Wycoff v. Quick Way Homes, Inc.

441 P.2d 886, 201 Kan. 442, 1968 Kan. LEXIS 386
CourtSupreme Court of Kansas
DecidedJune 8, 1968
Docket45,042
StatusPublished
Cited by10 cases

This text of 441 P.2d 886 (Wycoff v. Quick Way Homes, Inc.) is published on Counsel Stack Legal Research, covering Supreme Court of Kansas primary law. Counsel Stack provides free access to over 12 million legal documents including statutes, case law, regulations, and constitutions.

Bluebook
Wycoff v. Quick Way Homes, Inc., 441 P.2d 886, 201 Kan. 442, 1968 Kan. LEXIS 386 (kan 1968).

Opinion

The opinion of the court was delivered by

Fatzer, J.:

This was an action to recover damages for the breach of a written contract entered into between the plaintiffs and the defendant on August 14, 1964, whereby the defendant agreed to sell water to the plaintiffs. The district court sustained the defendant’s motion for summary judgment and the plaintiffs have appealed.

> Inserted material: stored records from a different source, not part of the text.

(** A program that uses the package: its configuration, its hubs, its factory and
    the rest of what the source takes from outside. *)
Record program := {
  pr_handler : handlerSettings R V;
  pr_Conn : ptr → connInfo;
  pr_fmt_p : ptr → string;
  pr_Methods : goType → list (hubMethod F);
  pr_reflect_New : goType → V;
  pr_Func_Call : ptr → F → option V → Mo (reflectValue V * reflectValue error);
  pr_any_of : connectedValue → V;
  pr_remoteAddr : ptr → string;
  pr_ReadFrom : option Z → inbound → list byte * option error;
  pr_hub_of : H → hub state V;
  pr_factory : ptr → Mo (option H * option error);
}.

Context (p : program).

Definition pr_serve (x : exchange R PF) : Mo unit :=
  ServeHTTP (pr_Conn p) (pr_fmt_p p) (pr_handler p) (pr_Methods p) (pr_reflect_New p)
    (pr_Func_Call p) (pr_any_of p) (pr_remoteAddr p) (pr_ReadFrom p) (pr_hub_of p) (pr_factory p) x.

(** The writer goroutine [newConnection] starts (at most [fuel] frames). *)
Definition pr_writer (fuel : nat) (x : exchange R PF) : Mo unit :=
  on_conn (x_conn x) (writeLoop fuel theConn).

(** User code outside of callbacks, and what happens by itself. *)
Inductive bystander : Mo unit → Prop :=
| by_client q : client (pr_Conn p) (pr_fmt_p p) unit q → bystander q
| by_tick d : bystander (_ <- on_registry (run_op (pr_Conn p) (pr_fmt_p p) (OpTick d)) ;;; mret tt)
| by_cancel ctx e : bystander (modify (cancel_ctx ctx e)).

Definition handler_pool (fuel : nat) (xs : list (exchange R PF)) (others : list (Mo unit)) (s : state)
    : pool state :=
  ((pr_serve <$> xs) ++ (pr_writer fuel <$> xs)
     ++ heartbeatLoop (pr_Conn p) (pr_handler p) fuel :: others, s).

(** What the theorems ask of a program: hubs, methods and the factory use the
    exported operations, the errors of methods are of types that have nil (such as
    [error] itself), and the send queue has a size. *)
Record well_behaved : Prop := {
  wb_call c f v : client (pr_Conn p) (pr_fmt_p p) _ (pr_Func_Call p c f v);
  wb_errors c f v : yields nilable_error (pr_Func_Call p c f v);
  wb_hubs y : client_hub (pr_Conn p) (pr_fmt_p p) (pr_hub_of p y);
  wb_factory c : client (pr_Conn p) (pr_fmt_p p) _ (pr_factory p c);
  wb_queue : 0 ≤ hs_sendQueueSize (pr_handler p);
}.

(** And of its requests: the connections get distinct keys (so distinct
    addresses), and the frame pools start empty. *)
Definition requests_ok (xs : list (exchange R PF)) : Prop :=
  NoDup (connectionKey (pr_Conn p) (pr_fmt_p p) <$> (x_conn <$> xs))
  ∧ Forall (λ x, sp_free (x_pool x) = ∅) xs.
End pools.
Arguments program M P V PF F R H : clear implicits.

Section props.
Context {M : Type → Type} `{!ShardMap M} `{!ShardMapLaws M} {P : Type} `{!SlicePool P}.
Context {V PF : Type} `{!ExternalCodecs V} `{!SlicePool PF} `{!SlicePoolLaws PF} {F R H : Type}.
Context (p : program M P V PF F R H).

Local Abbreviation state := (hstate M P V PF F).
Local Abbreviation Mo := (proc (hstate M P V PF F)).
Local Abbreviation Conn := (pr_Conn p).
Local Abbreviation fmt_p := (pr_fmt_p p).
(* ===== verification/Hertz.v ===== *)
(** * The Hertz wrapper (hertz/handler.go)

    A [ManagedHandler] is a handler with the function Hertz calls for requests;
    the adaptor that makes the function is third-party code. *)

From Stdlib Require Import Ascii String.
From S2P Require Import Prelude GoStd GoText Errors Protocol Framing Proc Connection.
From S2P Require Import Registry Batch Dispatcher Config Handler.

Local Open Scope Z_scope.
Local Open Scope go_scope.

Section hertz.
Context {M : Type → Type} `{!ShardMap M} {P : Type} `{!SlicePool P}.
Context {V PF : Type} `{!ExternalCodecs V} `{!SlicePool PF} {F R : Type}.

Local Abbreviation Mo := (proc (hstate M P V PF F)).

(** [app.HandlerFunc] on requests [Req], and [adaptor.HertzHandler]. *)
Context {Req : Type}.
Local Abbreviation app_HandlerFunc := (Req → Mo unit).
Context (HertzHandler : handlerSettings R V → app_HandlerFunc).

(** Both fields may be nil in a value made without [NewHandler]. *)
Record ManagedHandler := {
  mh_handler : option (handlerSettings R V);
  mh_handlerFunc : option app_HandlerFunc;
}.

Definition newManagedHandler (handler : handlerSettings R V) : ManagedHandler :=
  {| mh_handler := Some handler; mh_handlerFunc := Some (HertzHandler handler) |}.

Definition NewHandler {H : Type} (cfg : Config R) (factory : option H)
    : result error ManagedHandler :=
  let* handler := Config.NewHandler cfg factory in
  Ok (newManagedHandler handler).

(** A panic with its value, or a result. *)
Inductive panics (A : Type) :=
| Panic (err : error)
| Returns (a : A).
#[global] Arguments Panic {A} err.
#[global] Arguments Returns {A} a.

Definition MustNewHandler {H : Type} (cfg : Config R) (factory : option H)
    : panics ManagedHandler :=
  match NewHandler cfg factory with
  | Err err => Panic err
  | Ok handler => Returns handler
  end.

(** [h.HandlerFunc()], on a receiver that may be nil. *)
Definition HandlerFunc (h : option ManagedHandler) : option app_HandlerFunc :=
  match h with
  | None => None
  | Some h => mh_handlerFunc h
  end.

Definition Handler {H : Type} (cfg : Config R) (factory : option H)
    : result error (option app_HandlerFunc) :=
  let* handler := NewHandler cfg factory in
  Ok (HandlerFunc (Some handler)).

Definition MustHandler {H : Type} (cfg : Config R) (factory : option H)
    : panics (option app_HandlerFunc) :=
  match Handler cfg factory with
  | Err err => Panic err
  | Ok handler => Returns handler
  end.

(** A nil pointer or a nil function panics. *)
Definition Handle (h : option ManagedHandler) (c : Req) : panics (Mo unit) :=
  match h with
  | Some {| mh_handlerFunc := Some handlerFunc |} => Returns (handlerFunc c)
  | _ => Panic (New "invalid memory address or nil pointer dereference")
  end.

Definition SignalGHandler (h : option ManagedHandler) : option (handlerSettings R V) :=
  match h with
  | None => None
  | Some h => mh_handler h
  end.

Definition Shutdown (h : option ManagedHandler) (ctx : option nat) : Mo (option error) :=
  match h with
  | Some {| mh_handler := Some handler |} => Handler.Shutdown ctx
  | _ => mret None
  end.
End hertz.
(** C6. A frame that arrives is answered.  A binary message whose bytes decode to an
    invocation or a message, read alone on a usable connection of a hub with methods, is
    always handled to the end when the methods return.  If the connection
    drains, it is refused and nothing is sent.  Otherwise the route of its name is
    called with the decoded payload, and an invocation gets exactly one
    frame back, after those the method sent itself: the completion with the
    result, or the error of the method, of the payload or of the missing route;
    unless that frame breaks a limit or the connection is lost, which the
    returned error says, ending the read loop. *)
Theorem frame_answered c cs routes limit m data msg A s
    (Hread : ReadFrom limit m = (data, None)) (Hpool : Forall (eq []) (h_bpool s))
    (Hdecode : pc_decodeFrame (Some (hs_protocol h)) data = Ok msg)
    (Hkind : msg_Kind msg = FrameKindInvoke ∨ msg_Kind msg = FrameKindMessage)
    (HR : RegOk Conn fmt_p (h_registry s) A) (Hmethods : methods_return c)
    (Hc : h_conns s !! c = Some cs) (Hs : sendable cs) (Hhandlers : 0 ≤ activeHandlers (c_ops cs))
    (Hp : c_protocol cs = Some (hs_protocol h)) :
  twp (handle_frame Conn fmt_p h reflect_New Func_Call ReadFrom c hub (Some routes) limit m)
    (λ err s', if draining (c_ops cs)
               then err = Some (ErrHandlerShuttingDown : error) ∧ h_conns s' !! c = Some cs
               else conn_with (message_done routes msg (c_accepted cs) err) s' c) s.
Proof.
  unfold handle_frame. apply twp_bind. split; [done|]. intros b s1 Hin.
  assert (Hb : b = [] ∧ h_registry s1 = h_registry s ∧ h_conns s1 = h_conns s).
  { apply elem_of_cons in Hin as [[= -> ->]|Hin]; [done|].
    apply elem_of_lookup_imap in Hin as (i & b' & [= -> ->] & Hi). split_and!; [|done..].
    rewrite Forall_forall in Hpool. symmetry. apply Hpool. by eapply list_elem_of_lookup_2. }
  destruct Hb as (-> & Er & Ec). rewrite Hread. cbn beta iota.
  cbn [twp]. rewrite app_nil_l, Hdecode.
  apply twp_bind. eapply twp_mono; [apply (twp_handle_message c cs routes msg A)|];
    rewrite ?Er, ?Ec; try done.
  intros err s2 Hout. apply twp_bind, twp_modify. exact Hout.
Qed.
End answers.

(** ** Witness *)

(** A connection in a group of a handler with one hub method, that echoes. *)
Definition echo_connection : cstate (list byte) unit :=
  newConnection (Some (hs_protocol sample_settings)) (Some {| ws_written := []; ws_closed := false |})
    16 1000 0 tt 0.

Definition echo_handler : hstate (gmap string) unit (list byte) unit nat :=
  set_conns {[ 1%nat := echo_connection ]} (set_registry sample_busy (newHandlerState tt 1000)).

Definition echo_reply (f : nat) (req : option (list byte))
    (r : reflectValue (list byte) * reflectValue error) (own : list (list byte)) : Prop :=
  r = (echoed (default [] req), no_error) ∧ own = [].

Definition echo_invocation : inbound :=
  {| in_type := MessageBinary;
     in_data := frameBytes (pc_serialization (Some (hs_protocol sample_settings))) FrameKindInvoke
                  (bytes "Echo") (bytes "7") [x05; x06] |}.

For convenience, the parties will be referred to as they appeared in the court below.

The plaintiffs are the owners of real properties lying immediately north of Sunflower Village, a subdivision in Johnson County. The defendant, Quick Way Homes, Inc., incorporated in the state of Oklahoma, is the proprietor of Sunflower Village and has a contract with the United States Government to purchase water from the government’s ordinance works which is located directly south of Sunflower Village. The contract provides that the water purchased *443 from the government shall be used by the defendant and “shall not be purchased for resale.” There are approximately 1650 people residing in Sunflower Village to- whom the defendant supplied water.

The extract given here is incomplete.